■ EXERCISE: Using the records below, give again exactly the lines from the line that contains "by pause() *)" through the line that contains "AbortError => true", both ends included, and only those.

----- MATERIAL SUPPLIED -----

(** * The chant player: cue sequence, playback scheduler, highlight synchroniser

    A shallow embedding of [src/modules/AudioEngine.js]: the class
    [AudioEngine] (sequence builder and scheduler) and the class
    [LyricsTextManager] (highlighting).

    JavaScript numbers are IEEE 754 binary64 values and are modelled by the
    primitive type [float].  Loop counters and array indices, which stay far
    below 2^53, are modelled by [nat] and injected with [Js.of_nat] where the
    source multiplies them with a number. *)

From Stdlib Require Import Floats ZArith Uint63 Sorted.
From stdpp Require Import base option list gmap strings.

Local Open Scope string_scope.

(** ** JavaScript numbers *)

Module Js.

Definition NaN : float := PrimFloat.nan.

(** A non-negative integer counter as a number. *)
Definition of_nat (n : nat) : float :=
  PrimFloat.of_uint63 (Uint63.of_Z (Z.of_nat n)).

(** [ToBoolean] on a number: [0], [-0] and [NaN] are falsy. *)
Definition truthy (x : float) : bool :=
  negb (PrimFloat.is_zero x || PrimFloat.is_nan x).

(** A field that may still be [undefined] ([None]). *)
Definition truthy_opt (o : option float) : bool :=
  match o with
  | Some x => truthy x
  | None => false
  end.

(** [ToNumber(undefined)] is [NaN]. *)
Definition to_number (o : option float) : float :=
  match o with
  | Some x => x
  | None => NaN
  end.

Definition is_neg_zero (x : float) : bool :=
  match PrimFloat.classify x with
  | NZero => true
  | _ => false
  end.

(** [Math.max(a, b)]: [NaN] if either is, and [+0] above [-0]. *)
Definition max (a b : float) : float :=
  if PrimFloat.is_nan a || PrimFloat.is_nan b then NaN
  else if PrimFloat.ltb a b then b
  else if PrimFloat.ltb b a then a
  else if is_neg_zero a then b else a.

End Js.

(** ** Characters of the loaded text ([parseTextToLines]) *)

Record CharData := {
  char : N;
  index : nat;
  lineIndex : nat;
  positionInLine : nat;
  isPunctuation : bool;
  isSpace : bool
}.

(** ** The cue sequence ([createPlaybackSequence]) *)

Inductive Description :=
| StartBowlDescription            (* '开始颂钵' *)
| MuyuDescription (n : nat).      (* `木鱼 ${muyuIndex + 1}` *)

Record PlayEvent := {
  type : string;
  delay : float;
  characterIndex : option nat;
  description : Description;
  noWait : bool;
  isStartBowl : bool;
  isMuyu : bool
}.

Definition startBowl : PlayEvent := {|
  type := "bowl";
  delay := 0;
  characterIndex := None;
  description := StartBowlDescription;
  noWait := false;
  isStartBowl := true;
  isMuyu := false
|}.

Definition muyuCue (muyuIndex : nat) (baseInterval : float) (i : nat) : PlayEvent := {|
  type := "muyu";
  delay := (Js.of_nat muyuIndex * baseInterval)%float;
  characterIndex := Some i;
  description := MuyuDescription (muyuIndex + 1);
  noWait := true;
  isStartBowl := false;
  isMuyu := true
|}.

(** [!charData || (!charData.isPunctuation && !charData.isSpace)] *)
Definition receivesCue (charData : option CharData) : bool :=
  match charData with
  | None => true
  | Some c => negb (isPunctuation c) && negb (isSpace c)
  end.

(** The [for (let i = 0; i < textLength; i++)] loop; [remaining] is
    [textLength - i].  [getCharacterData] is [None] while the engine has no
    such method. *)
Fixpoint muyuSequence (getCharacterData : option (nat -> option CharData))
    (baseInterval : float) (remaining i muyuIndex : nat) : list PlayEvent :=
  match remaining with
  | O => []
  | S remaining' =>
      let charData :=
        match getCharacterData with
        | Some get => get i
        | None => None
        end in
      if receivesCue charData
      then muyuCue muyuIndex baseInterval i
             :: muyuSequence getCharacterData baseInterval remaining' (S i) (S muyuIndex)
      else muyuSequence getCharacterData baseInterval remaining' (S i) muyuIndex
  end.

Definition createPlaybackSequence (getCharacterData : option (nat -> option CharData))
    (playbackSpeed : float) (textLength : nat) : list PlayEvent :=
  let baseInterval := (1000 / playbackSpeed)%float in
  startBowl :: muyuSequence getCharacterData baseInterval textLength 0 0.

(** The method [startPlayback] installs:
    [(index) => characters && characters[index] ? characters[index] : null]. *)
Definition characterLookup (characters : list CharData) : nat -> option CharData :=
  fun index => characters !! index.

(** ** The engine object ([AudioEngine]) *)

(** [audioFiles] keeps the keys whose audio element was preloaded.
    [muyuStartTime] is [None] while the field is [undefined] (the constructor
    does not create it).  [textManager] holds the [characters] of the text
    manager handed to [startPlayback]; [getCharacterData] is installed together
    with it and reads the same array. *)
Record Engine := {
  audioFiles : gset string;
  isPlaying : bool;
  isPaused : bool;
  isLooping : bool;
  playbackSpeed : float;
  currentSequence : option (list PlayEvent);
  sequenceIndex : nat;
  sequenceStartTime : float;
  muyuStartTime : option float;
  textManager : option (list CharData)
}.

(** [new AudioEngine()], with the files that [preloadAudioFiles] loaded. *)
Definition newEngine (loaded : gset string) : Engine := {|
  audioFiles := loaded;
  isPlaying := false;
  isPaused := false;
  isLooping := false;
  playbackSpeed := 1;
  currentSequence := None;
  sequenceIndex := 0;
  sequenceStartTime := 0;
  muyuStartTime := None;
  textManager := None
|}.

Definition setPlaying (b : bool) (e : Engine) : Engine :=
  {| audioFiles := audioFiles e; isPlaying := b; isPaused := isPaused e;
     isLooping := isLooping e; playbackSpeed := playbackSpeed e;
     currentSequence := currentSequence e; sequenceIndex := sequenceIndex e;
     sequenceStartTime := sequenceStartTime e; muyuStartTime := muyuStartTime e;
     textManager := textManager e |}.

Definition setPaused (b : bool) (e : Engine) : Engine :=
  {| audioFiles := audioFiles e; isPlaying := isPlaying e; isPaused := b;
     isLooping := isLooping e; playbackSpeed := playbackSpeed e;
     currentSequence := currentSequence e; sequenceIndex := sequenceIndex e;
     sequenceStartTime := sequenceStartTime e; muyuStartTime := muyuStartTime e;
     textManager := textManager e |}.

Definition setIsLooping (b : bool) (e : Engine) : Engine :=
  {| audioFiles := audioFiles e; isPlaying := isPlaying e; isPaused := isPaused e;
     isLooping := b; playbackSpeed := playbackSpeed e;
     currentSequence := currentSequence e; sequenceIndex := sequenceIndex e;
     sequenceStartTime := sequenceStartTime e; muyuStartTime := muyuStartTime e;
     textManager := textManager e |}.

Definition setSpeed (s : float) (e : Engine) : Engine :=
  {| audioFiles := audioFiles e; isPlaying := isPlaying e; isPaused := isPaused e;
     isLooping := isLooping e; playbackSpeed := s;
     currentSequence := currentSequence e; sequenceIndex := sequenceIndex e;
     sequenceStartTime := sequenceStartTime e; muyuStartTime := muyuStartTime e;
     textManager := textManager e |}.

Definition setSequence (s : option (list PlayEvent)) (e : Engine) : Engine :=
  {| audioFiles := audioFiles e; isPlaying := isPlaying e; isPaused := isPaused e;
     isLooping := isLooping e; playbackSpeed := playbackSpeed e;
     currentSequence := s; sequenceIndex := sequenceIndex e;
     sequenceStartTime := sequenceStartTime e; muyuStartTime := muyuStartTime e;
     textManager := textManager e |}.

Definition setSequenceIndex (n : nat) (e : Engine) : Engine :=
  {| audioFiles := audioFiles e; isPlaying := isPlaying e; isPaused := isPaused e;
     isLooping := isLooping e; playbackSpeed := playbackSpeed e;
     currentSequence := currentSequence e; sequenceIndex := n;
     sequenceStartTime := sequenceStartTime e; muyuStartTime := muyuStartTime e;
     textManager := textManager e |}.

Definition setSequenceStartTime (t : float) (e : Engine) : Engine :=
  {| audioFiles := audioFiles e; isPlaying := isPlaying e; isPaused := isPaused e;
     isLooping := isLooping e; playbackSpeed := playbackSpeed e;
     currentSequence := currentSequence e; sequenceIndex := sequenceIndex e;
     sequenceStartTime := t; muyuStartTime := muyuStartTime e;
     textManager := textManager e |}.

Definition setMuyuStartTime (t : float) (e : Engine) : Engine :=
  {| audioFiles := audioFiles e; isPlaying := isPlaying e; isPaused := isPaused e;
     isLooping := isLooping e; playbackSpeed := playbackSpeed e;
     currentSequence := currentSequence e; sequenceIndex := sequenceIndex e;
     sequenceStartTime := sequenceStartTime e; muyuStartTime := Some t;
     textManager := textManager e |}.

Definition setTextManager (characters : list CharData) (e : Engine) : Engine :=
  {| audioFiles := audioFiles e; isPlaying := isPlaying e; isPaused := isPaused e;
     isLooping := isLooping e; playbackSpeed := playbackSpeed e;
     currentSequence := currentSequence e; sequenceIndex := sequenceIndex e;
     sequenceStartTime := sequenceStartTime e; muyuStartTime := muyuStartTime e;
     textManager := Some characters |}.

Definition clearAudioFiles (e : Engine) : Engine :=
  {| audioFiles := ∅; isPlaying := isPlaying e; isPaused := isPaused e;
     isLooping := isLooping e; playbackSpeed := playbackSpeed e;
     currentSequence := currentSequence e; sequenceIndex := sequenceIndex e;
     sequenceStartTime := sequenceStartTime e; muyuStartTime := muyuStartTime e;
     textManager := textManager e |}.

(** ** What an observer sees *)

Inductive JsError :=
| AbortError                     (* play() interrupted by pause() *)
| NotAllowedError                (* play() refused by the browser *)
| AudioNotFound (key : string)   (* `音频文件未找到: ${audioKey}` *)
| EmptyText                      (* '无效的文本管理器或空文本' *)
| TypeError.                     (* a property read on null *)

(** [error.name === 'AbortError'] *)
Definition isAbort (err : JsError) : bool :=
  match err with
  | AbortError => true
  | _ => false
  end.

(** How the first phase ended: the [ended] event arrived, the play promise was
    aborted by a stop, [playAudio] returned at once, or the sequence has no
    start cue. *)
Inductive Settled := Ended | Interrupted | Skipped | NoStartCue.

-----

■ RESPONSE FOR THIS EXERCISE:
| AbortError                     (* play() interrupted by pause() *)
| NotAllowedError                (* play() refused by the browser *)
| AudioNotFound (key : string)   (* `音频文件未找到: ${audioKey}` *)
| EmptyText                      (* '无效的文本管理器或空文本' *)
| TypeError.                     (* a property read on null *)

(** [error.name === 'AbortError'] *)
Definition isAbort (err : JsError) : bool :=
  match err with
  | AbortError => true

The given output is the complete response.